Myelin Oligodendrocyte Glycoprotein (MOG) Optic Neuritis is an antibody mediated demyelinating disease of the central nervous system (CNS) that is a distinct entity from other demyelinating processes of the CNS such as Multiple Sclerosis (MS) or AQP4-Ab-associated neuromyelitis optica spectrum disorder (NMOSD).6 Typical optic neuritis (ON) presents with acute, unilateral, onset of variable visual acuity/visual field loss, retrobulbar pain (worse with eye movement), loss of color vison, a relative afferent pupillary defect (RAPD), and a normal fundus exam (retrobulbar ON).3,4 ON in MOG however is often “atypical” and may be markedly steroid responsive, bilateral rather than unilateral, and may be associated with optic disc edema rather than a retrobulbar ON.4,5,6 Although ON is the most common symptom in MOG-Ab seropositive disease it can present with acute disseminated encephalomyelitis, myelitis, or an NMOSD like presentation.[2][3] Children less than 9 years old who are positive for MOG-Antibodies (Ab) more frequently present with acute disseminated encephalomyelitis (ADEM) that may be relapsing or recurrent and may present with ON later in life.2.5
The treatment for acute attacks has been intravenous, high dose corticosteroid therapy (e.g., methylprednisolone) followed by intravenous immunoglobulin (IVIG) or plasma exchange in patients who do not respond to IV steroid treatment. Methylprednisolone has been shown to increase recovery by 10-20% compared to no treatment.[3][10]

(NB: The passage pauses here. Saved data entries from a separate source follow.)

(* ===== verification/GoIO.v ===== *)
(** The parts of Go's [io] package the program uses: byte streams, [io.ReadFull]
    and [io.Copy]. *)
From S2P Require Import Prelude GoStrings GoFmt.

(** A byte stream behind [io.ReadCloser]: its bytes, finitely many, then [io.EOF]
    ([None]) or another error, which is not [io.ErrUnexpectedEOF]. *)
Record reader := mkReader {
  rd_data : bytes;
  rd_end : option error
}.

Inductive read_err :=
| NilErr
| EOF
| ErrUnexpectedEOF
| OtherErr (e : error).

(** [io.ReadFull] into a buffer of [k] bytes. *)
Definition ReadFull (r : reader) (k : nat) : bytes * read_err * reader :=
  let chunk := take k (rd_data r) in
  let rest := mkReader (drop k (rd_data r)) (rd_end r) in
  if (k <=? length (rd_data r))%nat then (chunk, NilErr, rest)
  else match rd_end r with
       | Some e => (chunk, OtherErr e, rest)
       | None => match chunk with
                 | [] => (chunk, EOF, rest)
                 | _ => (chunk, ErrUnexpectedEOF, rest)
                 end
       end.

(** The text of the errors of [ReadFull]. *)
Definition read_err_text `{UnicodeTables} (e : read_err) : GoString :=
  match e with
  | NilErr => []
  | EOF => str "EOF"
  | ErrUnexpectedEOF => str "unexpected EOF"
  | OtherErr e => Error e
  end.

(** [io.Copy(w, r)] to a writer that takes everything: the bytes copied, and the
    error the stream ended with, if it was not [io.EOF]. *)
Definition Copy (r : reader) : bytes * option error := (rd_data r, rd_end r).

(** * Lemmas *)

Lemma ReadFull_full r k :
  k ≤ length (rd_data r) →
  ReadFull r k = (take k (rd_data r), NilErr, mkReader (drop k (rd_data r)) (rd_end r)).
Proof. intros. unfold ReadFull. by destruct (Nat.leb_spec k (length (rd_data r))); [|lia]. Qed.

(** [ReadFull] returns no error exactly when it filled the buffer. *)
Lemma ReadFull_nil r k chunk r' :
  ReadFull r k = (chunk, NilErr, r') →
  length chunk = k ∧ rd_data r = chunk ++ rd_data r' ∧ rd_end r' = rd_end r.
Proof.
  unfold ReadFull. destruct (Nat.leb_spec k (length (rd_data r))).
  - intros [= <- <-]. rewrite length_take. simpl. rewrite take_drop. split_and!; [lia|done..].
  - destruct (rd_end r); [done|]. by destruct (take k (rd_data r)).
Qed.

High dose and longer length of treatment was strongly associated with remittance, and patience who were given a tapered dose, or discontinued therapy earlier had relapse rates comparable to those with no treatment.3
Atypical optic neuritis should be considered in patients presenting with optic neuropathy without classical signs of MS. Early recognition and treatment can lead to favorable outcomes.